(Collected data entries)
┌────────

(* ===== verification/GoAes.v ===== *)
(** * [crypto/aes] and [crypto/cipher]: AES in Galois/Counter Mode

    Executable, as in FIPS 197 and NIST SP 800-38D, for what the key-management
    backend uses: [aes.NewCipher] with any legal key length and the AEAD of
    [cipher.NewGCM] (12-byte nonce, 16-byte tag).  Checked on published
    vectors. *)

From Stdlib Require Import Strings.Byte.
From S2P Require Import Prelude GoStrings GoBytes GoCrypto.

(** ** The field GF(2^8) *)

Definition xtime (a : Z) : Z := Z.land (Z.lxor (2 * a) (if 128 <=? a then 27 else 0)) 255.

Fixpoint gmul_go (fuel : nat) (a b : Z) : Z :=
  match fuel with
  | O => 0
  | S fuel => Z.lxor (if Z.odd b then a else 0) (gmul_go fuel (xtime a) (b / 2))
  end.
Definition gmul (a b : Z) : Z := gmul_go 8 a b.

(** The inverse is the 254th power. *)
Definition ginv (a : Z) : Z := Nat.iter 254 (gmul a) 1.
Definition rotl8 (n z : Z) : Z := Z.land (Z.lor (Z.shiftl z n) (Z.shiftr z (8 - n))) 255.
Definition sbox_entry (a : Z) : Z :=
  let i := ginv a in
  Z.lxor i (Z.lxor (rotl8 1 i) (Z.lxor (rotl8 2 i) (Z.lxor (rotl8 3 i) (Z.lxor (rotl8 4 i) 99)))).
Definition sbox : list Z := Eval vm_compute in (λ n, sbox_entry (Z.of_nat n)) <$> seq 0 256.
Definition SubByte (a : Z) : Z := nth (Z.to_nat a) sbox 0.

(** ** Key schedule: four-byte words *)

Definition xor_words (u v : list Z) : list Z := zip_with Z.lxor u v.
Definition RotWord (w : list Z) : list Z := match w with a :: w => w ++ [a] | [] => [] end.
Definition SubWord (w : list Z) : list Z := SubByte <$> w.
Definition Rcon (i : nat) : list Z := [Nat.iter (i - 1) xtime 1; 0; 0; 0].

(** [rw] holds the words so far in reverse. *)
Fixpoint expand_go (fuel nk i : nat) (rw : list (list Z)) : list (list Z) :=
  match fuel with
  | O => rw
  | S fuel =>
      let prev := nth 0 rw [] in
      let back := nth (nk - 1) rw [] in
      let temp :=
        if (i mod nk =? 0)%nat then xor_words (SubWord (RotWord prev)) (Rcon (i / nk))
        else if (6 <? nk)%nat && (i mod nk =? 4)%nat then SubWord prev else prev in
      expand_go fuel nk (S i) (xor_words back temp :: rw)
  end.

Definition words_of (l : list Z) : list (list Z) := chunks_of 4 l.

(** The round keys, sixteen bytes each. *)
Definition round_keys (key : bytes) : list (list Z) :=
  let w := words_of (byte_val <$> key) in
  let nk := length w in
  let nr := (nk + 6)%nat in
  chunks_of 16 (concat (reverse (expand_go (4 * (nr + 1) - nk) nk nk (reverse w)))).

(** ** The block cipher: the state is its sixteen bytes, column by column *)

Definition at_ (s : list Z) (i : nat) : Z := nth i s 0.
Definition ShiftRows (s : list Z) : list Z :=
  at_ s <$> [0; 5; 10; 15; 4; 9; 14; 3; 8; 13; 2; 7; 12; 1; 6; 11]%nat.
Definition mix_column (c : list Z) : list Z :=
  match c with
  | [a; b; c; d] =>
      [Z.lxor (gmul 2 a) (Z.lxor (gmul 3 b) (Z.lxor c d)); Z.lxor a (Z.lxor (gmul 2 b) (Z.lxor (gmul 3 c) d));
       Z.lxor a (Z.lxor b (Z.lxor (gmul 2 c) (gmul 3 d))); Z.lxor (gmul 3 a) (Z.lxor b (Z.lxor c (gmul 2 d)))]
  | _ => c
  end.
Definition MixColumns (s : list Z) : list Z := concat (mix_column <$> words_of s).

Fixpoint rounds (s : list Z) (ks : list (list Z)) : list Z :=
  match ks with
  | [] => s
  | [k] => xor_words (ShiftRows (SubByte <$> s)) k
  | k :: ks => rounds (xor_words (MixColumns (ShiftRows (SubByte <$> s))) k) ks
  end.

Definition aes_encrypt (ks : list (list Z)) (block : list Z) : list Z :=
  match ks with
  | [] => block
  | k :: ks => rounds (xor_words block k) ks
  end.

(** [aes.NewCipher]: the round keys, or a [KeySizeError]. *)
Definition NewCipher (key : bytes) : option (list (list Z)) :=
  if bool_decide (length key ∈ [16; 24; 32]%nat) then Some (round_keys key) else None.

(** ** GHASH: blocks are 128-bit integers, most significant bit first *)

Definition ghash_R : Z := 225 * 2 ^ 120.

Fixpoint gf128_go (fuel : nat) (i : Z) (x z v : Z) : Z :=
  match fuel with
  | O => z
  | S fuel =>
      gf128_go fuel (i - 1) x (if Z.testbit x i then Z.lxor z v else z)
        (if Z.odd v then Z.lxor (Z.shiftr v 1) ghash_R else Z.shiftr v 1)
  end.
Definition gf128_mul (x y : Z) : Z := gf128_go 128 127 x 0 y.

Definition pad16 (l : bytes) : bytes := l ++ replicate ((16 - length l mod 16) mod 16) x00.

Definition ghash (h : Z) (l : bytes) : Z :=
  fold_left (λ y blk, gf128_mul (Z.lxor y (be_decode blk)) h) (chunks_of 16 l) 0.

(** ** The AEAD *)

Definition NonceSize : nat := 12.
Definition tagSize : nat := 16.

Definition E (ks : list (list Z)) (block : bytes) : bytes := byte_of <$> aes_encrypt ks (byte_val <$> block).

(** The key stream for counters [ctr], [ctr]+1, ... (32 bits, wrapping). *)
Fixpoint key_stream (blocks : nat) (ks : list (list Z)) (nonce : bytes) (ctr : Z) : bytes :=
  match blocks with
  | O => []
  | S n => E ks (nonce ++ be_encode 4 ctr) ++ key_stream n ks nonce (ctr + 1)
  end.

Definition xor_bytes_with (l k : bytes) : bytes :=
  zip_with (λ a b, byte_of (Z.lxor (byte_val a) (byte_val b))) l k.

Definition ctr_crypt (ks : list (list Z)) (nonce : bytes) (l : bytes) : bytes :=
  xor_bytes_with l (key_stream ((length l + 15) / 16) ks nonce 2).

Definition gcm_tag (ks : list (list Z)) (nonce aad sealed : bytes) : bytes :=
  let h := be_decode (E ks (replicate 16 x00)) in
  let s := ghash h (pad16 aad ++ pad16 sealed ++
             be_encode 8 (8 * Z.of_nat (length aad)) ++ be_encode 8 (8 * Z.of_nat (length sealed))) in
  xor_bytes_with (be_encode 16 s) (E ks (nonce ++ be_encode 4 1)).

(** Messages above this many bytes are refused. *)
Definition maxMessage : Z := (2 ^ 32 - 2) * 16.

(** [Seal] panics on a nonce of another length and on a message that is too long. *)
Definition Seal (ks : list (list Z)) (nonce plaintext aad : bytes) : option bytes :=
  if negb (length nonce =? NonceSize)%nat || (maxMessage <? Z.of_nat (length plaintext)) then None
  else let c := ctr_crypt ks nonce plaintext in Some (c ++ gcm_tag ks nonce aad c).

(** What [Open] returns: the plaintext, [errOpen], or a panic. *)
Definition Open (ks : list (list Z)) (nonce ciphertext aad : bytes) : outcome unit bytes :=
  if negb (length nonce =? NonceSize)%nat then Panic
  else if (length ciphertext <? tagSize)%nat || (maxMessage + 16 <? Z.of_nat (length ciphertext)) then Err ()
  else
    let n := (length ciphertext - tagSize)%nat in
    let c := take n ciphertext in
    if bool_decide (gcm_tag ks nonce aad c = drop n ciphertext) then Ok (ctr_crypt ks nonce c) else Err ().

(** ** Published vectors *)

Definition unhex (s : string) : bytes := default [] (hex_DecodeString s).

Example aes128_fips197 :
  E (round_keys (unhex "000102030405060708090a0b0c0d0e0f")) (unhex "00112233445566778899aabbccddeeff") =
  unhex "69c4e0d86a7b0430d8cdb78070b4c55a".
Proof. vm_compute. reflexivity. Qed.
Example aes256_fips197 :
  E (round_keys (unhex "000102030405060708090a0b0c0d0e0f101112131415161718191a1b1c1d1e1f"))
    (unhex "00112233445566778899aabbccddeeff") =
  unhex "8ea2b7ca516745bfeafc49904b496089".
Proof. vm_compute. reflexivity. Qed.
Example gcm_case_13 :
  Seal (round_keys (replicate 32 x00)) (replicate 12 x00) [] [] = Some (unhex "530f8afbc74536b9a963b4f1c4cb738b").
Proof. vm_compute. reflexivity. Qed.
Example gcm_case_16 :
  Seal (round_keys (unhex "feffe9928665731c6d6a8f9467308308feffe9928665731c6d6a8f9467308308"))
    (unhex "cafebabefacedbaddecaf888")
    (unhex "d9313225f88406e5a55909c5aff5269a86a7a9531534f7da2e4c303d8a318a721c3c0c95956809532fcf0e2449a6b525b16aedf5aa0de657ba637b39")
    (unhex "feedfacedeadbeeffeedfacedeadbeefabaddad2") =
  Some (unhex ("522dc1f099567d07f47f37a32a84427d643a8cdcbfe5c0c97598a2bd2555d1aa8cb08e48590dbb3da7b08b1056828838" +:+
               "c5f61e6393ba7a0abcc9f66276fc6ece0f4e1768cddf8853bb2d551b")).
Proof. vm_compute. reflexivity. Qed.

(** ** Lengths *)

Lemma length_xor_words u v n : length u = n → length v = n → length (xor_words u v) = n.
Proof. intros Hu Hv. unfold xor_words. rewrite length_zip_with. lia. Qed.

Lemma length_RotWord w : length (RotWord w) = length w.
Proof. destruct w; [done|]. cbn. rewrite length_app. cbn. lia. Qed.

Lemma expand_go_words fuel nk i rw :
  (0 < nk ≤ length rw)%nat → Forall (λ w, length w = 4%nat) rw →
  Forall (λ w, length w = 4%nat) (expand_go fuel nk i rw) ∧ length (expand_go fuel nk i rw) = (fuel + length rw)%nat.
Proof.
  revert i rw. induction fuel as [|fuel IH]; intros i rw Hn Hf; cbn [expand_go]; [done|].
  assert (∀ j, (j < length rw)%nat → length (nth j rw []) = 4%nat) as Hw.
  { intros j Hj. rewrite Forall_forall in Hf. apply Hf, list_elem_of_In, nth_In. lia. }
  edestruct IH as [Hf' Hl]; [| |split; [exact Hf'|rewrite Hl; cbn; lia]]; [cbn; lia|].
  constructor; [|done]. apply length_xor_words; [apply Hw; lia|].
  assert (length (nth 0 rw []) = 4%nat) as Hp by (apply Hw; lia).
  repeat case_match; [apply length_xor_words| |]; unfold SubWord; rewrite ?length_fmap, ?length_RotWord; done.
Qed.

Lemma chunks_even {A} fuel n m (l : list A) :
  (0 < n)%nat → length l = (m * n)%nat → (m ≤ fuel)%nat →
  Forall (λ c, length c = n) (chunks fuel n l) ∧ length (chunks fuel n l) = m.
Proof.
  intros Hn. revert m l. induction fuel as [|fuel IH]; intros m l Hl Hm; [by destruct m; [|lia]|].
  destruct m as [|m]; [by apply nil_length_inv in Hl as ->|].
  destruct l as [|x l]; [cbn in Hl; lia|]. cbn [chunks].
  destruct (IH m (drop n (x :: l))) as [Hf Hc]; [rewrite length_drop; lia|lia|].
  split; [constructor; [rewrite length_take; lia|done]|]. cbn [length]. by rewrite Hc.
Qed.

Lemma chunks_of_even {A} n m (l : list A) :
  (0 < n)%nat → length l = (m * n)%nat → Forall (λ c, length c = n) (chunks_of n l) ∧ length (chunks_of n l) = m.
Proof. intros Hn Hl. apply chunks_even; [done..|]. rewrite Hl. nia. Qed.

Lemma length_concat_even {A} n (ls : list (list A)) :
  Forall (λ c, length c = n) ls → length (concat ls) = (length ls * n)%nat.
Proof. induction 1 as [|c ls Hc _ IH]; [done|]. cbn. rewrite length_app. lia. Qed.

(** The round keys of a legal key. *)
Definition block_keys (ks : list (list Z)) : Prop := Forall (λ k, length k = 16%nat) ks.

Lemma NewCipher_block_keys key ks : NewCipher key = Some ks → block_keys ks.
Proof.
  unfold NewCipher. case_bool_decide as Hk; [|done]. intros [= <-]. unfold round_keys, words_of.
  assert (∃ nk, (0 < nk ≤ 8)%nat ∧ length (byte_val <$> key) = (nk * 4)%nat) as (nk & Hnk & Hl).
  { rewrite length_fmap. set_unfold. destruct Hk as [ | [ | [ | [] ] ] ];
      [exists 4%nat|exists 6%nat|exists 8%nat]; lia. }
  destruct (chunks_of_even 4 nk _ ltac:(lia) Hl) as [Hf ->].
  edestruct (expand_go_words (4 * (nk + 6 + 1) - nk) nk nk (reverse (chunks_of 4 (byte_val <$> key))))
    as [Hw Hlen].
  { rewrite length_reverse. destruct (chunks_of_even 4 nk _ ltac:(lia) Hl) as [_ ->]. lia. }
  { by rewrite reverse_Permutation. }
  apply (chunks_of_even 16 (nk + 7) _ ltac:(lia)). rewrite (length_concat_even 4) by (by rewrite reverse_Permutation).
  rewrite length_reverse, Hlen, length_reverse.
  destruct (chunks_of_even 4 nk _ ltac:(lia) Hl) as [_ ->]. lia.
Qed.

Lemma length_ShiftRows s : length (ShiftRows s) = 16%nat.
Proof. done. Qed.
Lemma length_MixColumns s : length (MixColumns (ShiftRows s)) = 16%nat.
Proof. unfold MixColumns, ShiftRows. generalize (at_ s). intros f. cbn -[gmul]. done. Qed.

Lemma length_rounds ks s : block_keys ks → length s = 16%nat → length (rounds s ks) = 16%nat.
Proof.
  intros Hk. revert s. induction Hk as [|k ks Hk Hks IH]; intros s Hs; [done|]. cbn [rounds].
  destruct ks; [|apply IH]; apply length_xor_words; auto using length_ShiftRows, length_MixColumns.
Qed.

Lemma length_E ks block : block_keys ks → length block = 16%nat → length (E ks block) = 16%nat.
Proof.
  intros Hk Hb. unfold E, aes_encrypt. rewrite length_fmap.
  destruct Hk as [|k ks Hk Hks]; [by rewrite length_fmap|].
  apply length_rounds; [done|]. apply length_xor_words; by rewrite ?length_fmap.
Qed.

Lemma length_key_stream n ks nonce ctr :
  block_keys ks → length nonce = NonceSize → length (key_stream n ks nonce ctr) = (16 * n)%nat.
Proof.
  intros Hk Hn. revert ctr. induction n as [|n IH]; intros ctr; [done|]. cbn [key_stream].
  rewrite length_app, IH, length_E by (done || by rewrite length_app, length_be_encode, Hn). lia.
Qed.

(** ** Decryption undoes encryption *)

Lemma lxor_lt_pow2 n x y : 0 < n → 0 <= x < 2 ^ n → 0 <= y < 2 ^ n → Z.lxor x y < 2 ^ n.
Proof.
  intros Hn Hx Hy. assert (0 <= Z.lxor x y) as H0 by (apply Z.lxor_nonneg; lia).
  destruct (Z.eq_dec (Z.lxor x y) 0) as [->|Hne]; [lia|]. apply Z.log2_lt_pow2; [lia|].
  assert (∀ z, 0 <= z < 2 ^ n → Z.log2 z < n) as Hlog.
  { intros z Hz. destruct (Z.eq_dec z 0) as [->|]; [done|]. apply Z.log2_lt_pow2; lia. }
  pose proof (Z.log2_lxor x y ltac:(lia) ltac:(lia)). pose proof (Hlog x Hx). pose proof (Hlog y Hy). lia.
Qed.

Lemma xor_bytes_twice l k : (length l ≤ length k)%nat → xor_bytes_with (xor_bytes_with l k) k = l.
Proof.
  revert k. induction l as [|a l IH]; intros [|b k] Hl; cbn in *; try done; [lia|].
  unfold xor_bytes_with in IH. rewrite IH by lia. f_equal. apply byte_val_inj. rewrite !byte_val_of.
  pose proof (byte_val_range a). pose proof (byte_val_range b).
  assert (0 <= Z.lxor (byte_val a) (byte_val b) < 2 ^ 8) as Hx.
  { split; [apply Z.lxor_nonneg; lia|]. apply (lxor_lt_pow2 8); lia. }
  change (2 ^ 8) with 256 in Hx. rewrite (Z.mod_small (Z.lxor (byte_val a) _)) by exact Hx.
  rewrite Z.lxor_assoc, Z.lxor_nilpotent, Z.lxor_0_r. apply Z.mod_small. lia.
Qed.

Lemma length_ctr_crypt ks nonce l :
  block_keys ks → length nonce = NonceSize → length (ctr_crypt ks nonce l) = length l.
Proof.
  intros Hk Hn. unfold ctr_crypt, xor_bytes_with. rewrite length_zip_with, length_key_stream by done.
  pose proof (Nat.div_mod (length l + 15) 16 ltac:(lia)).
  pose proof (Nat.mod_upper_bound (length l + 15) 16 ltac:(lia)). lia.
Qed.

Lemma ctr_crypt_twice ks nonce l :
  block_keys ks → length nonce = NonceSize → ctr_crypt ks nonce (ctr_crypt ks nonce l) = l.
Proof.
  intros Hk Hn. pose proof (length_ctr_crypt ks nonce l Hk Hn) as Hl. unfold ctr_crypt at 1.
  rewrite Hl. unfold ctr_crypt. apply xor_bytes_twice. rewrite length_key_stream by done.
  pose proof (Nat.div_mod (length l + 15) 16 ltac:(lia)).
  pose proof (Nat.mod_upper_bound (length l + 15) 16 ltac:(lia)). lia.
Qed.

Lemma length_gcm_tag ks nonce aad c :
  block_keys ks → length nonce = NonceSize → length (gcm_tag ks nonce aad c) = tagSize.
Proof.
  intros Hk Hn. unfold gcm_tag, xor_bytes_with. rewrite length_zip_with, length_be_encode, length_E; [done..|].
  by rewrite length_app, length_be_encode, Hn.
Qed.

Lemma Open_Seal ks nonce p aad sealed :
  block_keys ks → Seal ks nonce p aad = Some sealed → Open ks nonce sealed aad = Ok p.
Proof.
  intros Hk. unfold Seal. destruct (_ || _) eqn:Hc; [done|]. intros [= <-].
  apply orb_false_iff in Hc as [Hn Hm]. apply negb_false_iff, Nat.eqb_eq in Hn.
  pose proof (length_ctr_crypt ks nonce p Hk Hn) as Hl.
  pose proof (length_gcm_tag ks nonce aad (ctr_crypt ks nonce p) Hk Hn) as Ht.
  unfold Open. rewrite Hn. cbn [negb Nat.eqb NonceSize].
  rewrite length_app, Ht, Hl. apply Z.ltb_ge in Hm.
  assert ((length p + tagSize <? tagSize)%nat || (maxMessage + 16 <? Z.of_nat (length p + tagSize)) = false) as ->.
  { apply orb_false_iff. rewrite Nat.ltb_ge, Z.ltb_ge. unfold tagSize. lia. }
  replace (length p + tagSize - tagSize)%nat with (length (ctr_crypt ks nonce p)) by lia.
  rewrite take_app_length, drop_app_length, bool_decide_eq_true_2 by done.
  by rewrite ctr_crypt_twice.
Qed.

└────────
┌────────

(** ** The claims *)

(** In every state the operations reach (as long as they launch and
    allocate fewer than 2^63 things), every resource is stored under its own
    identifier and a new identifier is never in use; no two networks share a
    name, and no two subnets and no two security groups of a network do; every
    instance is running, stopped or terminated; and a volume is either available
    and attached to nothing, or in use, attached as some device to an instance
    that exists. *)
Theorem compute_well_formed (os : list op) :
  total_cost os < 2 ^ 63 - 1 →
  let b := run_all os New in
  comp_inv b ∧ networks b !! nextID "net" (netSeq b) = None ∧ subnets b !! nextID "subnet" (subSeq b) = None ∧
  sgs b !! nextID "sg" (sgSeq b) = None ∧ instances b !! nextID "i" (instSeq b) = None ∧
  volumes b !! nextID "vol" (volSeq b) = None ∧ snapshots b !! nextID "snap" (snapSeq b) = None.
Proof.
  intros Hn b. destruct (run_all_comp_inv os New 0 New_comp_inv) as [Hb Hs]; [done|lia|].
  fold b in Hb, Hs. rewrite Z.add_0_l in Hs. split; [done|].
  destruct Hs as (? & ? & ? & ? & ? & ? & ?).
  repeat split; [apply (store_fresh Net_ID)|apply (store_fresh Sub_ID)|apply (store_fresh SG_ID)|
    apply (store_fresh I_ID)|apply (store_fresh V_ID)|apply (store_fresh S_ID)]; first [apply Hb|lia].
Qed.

└────────
┌────────

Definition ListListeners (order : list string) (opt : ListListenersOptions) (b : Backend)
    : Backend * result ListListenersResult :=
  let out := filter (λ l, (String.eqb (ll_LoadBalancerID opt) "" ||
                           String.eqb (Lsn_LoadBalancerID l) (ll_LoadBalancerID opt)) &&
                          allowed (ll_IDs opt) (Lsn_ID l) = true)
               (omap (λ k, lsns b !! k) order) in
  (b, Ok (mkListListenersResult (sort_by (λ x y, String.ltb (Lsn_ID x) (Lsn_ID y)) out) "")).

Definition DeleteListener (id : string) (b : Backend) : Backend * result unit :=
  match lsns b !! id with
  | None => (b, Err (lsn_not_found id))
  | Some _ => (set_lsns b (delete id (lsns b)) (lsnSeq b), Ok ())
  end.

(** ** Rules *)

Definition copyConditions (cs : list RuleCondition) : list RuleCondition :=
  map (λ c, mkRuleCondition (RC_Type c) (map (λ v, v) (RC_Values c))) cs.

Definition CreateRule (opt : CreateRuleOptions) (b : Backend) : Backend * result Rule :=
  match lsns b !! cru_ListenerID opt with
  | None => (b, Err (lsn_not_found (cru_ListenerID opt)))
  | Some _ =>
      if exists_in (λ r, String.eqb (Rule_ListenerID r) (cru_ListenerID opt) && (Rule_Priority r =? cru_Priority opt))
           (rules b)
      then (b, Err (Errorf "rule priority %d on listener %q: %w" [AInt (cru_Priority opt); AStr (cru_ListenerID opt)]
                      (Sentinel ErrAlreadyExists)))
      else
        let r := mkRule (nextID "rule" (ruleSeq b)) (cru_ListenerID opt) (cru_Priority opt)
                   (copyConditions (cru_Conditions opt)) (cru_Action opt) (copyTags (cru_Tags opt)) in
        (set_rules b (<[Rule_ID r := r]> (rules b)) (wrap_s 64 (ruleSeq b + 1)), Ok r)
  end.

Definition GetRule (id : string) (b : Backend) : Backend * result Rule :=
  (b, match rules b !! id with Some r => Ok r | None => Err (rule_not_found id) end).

└────────

(EXERCISE OBJECTIVE):
Please reproduce the lines from the line with "Definition rotl8 (n" to the line with "Definition RotWord (w", both ends included, exactly as they appear above.

(EXERCISE ANSWER):
Definition rotl8 (n z : Z) : Z := Z.land (Z.lor (Z.shiftl z n) (Z.shiftr z (8 - n))) 255.
Definition sbox_entry (a : Z) : Z :=
  let i := ginv a in
  Z.lxor i (Z.lxor (rotl8 1 i) (Z.lxor (rotl8 2 i) (Z.lxor (rotl8 3 i) (Z.lxor (rotl8 4 i) 99)))).
Definition sbox : list Z := Eval vm_compute in (λ n, sbox_entry (Z.of_nat n)) <$> seq 0 256.
Definition SubByte (a : Z) : Z := nth (Z.to_nat a) sbox 0.

(** ** Key schedule: four-byte words *)

Definition xor_words (u v : list Z) : list Z := zip_with Z.lxor u v.
Definition RotWord (w : list Z) : list Z := match w with a :: w => w ++ [a] | [] => [] end.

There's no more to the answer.